Records for processing:
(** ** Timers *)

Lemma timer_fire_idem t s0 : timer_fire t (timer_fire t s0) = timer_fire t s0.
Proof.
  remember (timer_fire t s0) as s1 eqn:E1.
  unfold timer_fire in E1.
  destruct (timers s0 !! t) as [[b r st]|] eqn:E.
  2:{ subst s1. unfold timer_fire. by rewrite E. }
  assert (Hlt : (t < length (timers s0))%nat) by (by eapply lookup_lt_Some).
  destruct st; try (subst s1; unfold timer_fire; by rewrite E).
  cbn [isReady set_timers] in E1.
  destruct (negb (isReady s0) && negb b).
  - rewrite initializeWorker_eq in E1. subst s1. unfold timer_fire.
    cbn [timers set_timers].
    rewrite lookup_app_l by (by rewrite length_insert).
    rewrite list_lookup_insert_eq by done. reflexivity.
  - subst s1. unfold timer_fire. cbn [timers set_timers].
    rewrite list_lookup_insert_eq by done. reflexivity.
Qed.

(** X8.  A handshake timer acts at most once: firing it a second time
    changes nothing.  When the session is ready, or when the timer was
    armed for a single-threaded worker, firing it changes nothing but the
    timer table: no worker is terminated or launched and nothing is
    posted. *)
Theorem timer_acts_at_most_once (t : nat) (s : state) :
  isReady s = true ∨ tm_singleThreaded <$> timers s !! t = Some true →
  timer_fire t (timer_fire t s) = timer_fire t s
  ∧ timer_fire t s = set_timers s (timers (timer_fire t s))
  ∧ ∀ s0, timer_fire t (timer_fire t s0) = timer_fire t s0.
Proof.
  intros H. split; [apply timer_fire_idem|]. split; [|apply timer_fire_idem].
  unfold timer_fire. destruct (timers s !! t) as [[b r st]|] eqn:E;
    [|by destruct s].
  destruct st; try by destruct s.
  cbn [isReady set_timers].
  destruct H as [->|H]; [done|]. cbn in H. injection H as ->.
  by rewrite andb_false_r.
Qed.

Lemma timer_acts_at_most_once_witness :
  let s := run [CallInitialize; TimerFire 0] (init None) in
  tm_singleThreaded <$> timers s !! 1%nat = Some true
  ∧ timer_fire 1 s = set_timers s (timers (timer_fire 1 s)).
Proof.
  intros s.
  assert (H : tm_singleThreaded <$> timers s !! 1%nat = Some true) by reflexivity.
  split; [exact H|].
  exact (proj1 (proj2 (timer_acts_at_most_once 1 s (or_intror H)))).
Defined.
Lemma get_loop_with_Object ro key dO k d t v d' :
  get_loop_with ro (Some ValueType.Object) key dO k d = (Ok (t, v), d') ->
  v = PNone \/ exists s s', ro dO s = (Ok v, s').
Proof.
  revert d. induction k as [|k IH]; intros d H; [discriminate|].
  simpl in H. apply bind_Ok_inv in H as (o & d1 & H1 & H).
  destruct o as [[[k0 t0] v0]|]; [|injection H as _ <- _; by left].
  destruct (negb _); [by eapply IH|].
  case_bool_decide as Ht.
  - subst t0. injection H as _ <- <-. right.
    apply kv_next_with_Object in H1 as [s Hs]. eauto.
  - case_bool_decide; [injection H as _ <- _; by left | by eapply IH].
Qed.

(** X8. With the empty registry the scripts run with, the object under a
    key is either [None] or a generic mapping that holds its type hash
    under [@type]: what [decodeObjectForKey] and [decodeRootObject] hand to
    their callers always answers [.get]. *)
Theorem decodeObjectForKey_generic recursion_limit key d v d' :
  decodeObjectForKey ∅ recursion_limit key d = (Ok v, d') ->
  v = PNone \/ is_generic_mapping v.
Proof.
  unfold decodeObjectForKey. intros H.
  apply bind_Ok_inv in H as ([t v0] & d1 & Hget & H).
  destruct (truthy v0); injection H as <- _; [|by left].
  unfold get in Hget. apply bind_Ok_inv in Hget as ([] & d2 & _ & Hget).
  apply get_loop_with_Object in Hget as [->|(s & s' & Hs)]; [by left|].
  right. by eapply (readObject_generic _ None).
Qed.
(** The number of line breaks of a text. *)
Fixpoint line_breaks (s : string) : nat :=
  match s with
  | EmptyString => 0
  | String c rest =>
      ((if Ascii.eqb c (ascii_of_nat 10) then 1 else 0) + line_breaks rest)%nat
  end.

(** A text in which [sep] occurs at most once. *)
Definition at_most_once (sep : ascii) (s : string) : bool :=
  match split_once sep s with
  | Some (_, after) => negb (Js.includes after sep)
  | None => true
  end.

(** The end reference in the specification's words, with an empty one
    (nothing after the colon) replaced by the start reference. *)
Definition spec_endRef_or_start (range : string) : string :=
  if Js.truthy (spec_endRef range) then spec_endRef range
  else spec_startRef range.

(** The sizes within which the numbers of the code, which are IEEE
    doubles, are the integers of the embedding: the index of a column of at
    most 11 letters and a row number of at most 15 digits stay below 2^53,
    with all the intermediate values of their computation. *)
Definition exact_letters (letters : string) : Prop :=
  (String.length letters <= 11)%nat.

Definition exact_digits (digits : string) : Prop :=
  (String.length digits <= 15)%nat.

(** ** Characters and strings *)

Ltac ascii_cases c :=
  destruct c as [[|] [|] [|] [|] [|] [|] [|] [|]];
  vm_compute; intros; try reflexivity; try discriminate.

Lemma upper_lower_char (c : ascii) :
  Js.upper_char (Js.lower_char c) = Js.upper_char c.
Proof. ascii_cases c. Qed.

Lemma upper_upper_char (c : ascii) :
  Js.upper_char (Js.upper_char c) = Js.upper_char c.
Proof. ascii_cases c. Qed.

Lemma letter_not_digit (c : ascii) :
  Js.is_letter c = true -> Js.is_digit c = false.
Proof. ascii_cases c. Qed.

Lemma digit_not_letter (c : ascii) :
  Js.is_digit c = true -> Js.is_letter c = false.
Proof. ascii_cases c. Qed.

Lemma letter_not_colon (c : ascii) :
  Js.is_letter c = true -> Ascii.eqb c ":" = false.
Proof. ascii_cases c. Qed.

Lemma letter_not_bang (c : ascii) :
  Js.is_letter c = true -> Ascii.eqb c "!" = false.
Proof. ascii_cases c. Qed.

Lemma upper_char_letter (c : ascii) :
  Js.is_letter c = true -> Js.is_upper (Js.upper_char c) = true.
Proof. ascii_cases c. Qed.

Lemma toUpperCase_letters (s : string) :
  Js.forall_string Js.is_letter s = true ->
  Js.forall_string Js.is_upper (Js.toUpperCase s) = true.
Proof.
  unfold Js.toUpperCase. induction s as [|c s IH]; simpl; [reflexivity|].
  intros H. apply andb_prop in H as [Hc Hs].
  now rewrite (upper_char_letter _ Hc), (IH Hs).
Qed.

Problem to work on: Each entry above is to be returned exactly as given.

Solution to this exercise:
(** ** Timers *)

Lemma timer_fire_idem t s0 : timer_fire t (timer_fire t s0) = timer_fire t s0.
Proof.
  remember (timer_fire t s0) as s1 eqn:E1.
  unfold timer_fire in E1.
  destruct (timers s0 !! t) as [[b r st]|] eqn:E.
  2:{ subst s1. unfold timer_fire. by rewrite E. }
  assert (Hlt : (t < length (timers s0))%nat) by (by eapply lookup_lt_Some).
  destruct st; try (subst s1; unfold timer_fire; by rewrite E).
  cbn [isReady set_timers] in E1.
  destruct (negb (isReady s0) && negb b).
  - rewrite initializeWorker_eq in E1. subst s1. unfold timer_fire.
    cbn [timers set_timers].
    rewrite lookup_app_l by (by rewrite length_insert).
    rewrite list_lookup_insert_eq by done. reflexivity.
  - subst s1. unfold timer_fire. cbn [timers set_timers].
    rewrite list_lookup_insert_eq by done. reflexivity.
Qed.

(** X8.  A handshake timer acts at most once: firing it a second time
    changes nothing.  When the session is ready, or when the timer was
    armed for a single-threaded worker, firing it changes nothing but the
    timer table: no worker is terminated or launched and nothing is
    posted. *)
Theorem timer_acts_at_most_once (t : nat) (s : state) :
  isReady s = true ∨ tm_singleThreaded <$> timers s !! t = Some true →
  timer_fire t (timer_fire t s) = timer_fire t s
  ∧ timer_fire t s = set_timers s (timers (timer_fire t s))
  ∧ ∀ s0, timer_fire t (timer_fire t s0) = timer_fire t s0.
Proof.
  intros H. split; [apply timer_fire_idem|]. split; [|apply timer_fire_idem].
  unfold timer_fire. destruct (timers s !! t) as [[b r st]|] eqn:E;
    [|by destruct s].
  destruct st; try by destruct s.
  cbn [isReady set_timers].
  destruct H as [->|H]; [done|]. cbn in H. injection H as ->.
  by rewrite andb_false_r.
Qed.

Lemma timer_acts_at_most_once_witness :
  let s := run [CallInitialize; TimerFire 0] (init None) in
  tm_singleThreaded <$> timers s !! 1%nat = Some true
  ∧ timer_fire 1 s = set_timers s (timers (timer_fire 1 s)).
Proof.
  intros s.
  assert (H : tm_singleThreaded <$> timers s !! 1%nat = Some true) by reflexivity.
  split; [exact H|].
  exact (proj1 (proj2 (timer_acts_at_most_once 1 s (or_intror H)))).
Defined.
Lemma get_loop_with_Object ro key dO k d t v d' :
  get_loop_with ro (Some ValueType.Object) key dO k d = (Ok (t, v), d') ->
  v = PNone \/ exists s s', ro dO s = (Ok v, s').
Proof.
  revert d. induction k as [|k IH]; intros d H; [discriminate|].
  simpl in H. apply bind_Ok_inv in H as (o & d1 & H1 & H).
  destruct o as [[[k0 t0] v0]|]; [|injection H as _ <- _; by left].
  destruct (negb _); [by eapply IH|].
  case_bool_decide as Ht.
  - subst t0. injection H as _ <- <-. right.
    apply kv_next_with_Object in H1 as [s Hs]. eauto.
  - case_bool_decide; [injection H as _ <- _; by left | by eapply IH].
Qed.

(** X8. With the empty registry the scripts run with, the object under a
    key is either [None] or a generic mapping that holds its type hash
    under [@type]: what [decodeObjectForKey] and [decodeRootObject] hand to
    their callers always answers [.get]. *)
Theorem decodeObjectForKey_generic recursion_limit key d v d' :
  decodeObjectForKey ∅ recursion_limit key d = (Ok v, d') ->
  v = PNone \/ is_generic_mapping v.
Proof.
  unfold decodeObjectForKey. intros H.
  apply bind_Ok_inv in H as ([t v0] & d1 & Hget & H).
  destruct (truthy v0); injection H as <- _; [|by left].
  unfold get in Hget. apply bind_Ok_inv in Hget as ([] & d2 & _ & Hget).
  apply get_loop_with_Object in Hget as [->|(s & s' & Hs)]; [by left|].
  right. by eapply (readObject_generic _ None).
Qed.
(** The number of line breaks of a text. *)
Fixpoint line_breaks (s : string) : nat :=
  match s with
  | EmptyString => 0
  | String c rest =>
      ((if Ascii.eqb c (ascii_of_nat 10) then 1 else 0) + line_breaks rest)%nat
  end.

(** A text in which [sep] occurs at most once. *)
Definition at_most_once (sep : ascii) (s : string) : bool :=
  match split_once sep s with
  | Some (_, after) => negb (Js.includes after sep)
  | None => true
  end.

(** The end reference in the specification's words, with an empty one
    (nothing after the colon) replaced by the start reference. *)
Definition spec_endRef_or_start (range : string) : string :=
  if Js.truthy (spec_endRef range) then spec_endRef range
  else spec_startRef range.

(** The sizes within which the numbers of the code, which are IEEE
    doubles, are the integers of the embedding: the index of a column of at
    most 11 letters and a row number of at most 15 digits stay below 2^53,
    with all the intermediate values of their computation. *)
Definition exact_letters (letters : string) : Prop :=
  (String.length letters <= 11)%nat.

Definition exact_digits (digits : string) : Prop :=
  (String.length digits <= 15)%nat.

(** ** Characters and strings *)

Ltac ascii_cases c :=
  destruct c as [[|] [|] [|] [|] [|] [|] [|] [|]];
  vm_compute; intros; try reflexivity; try discriminate.

Lemma upper_lower_char (c : ascii) :
  Js.upper_char (Js.lower_char c) = Js.upper_char c.
Proof. ascii_cases c. Qed.

Lemma upper_upper_char (c : ascii) :
  Js.upper_char (Js.upper_char c) = Js.upper_char c.
Proof. ascii_cases c. Qed.

Lemma letter_not_digit (c : ascii) :
  Js.is_letter c = true -> Js.is_digit c = false.
Proof. ascii_cases c. Qed.

Lemma digit_not_letter (c : ascii) :
  Js.is_digit c = true -> Js.is_letter c = false.
Proof. ascii_cases c. Qed.

Lemma letter_not_colon (c : ascii) :
  Js.is_letter c = true -> Ascii.eqb c ":" = false.
Proof. ascii_cases c. Qed.

Lemma letter_not_bang (c : ascii) :
  Js.is_letter c = true -> Ascii.eqb c "!" = false.
Proof. ascii_cases c. Qed.

Lemma upper_char_letter (c : ascii) :
  Js.is_letter c = true -> Js.is_upper (Js.upper_char c) = true.
Proof. ascii_cases c. Qed.

Lemma toUpperCase_letters (s : string) :
  Js.forall_string Js.is_letter s = true ->
  Js.forall_string Js.is_upper (Js.toUpperCase s) = true.
Proof.
  unfold Js.toUpperCase. induction s as [|c s IH]; simpl; [reflexivity|].
  intros H. apply andb_prop in H as [Hc Hs].
  now rewrite (upper_char_letter _ Hc), (IH Hs).
Qed.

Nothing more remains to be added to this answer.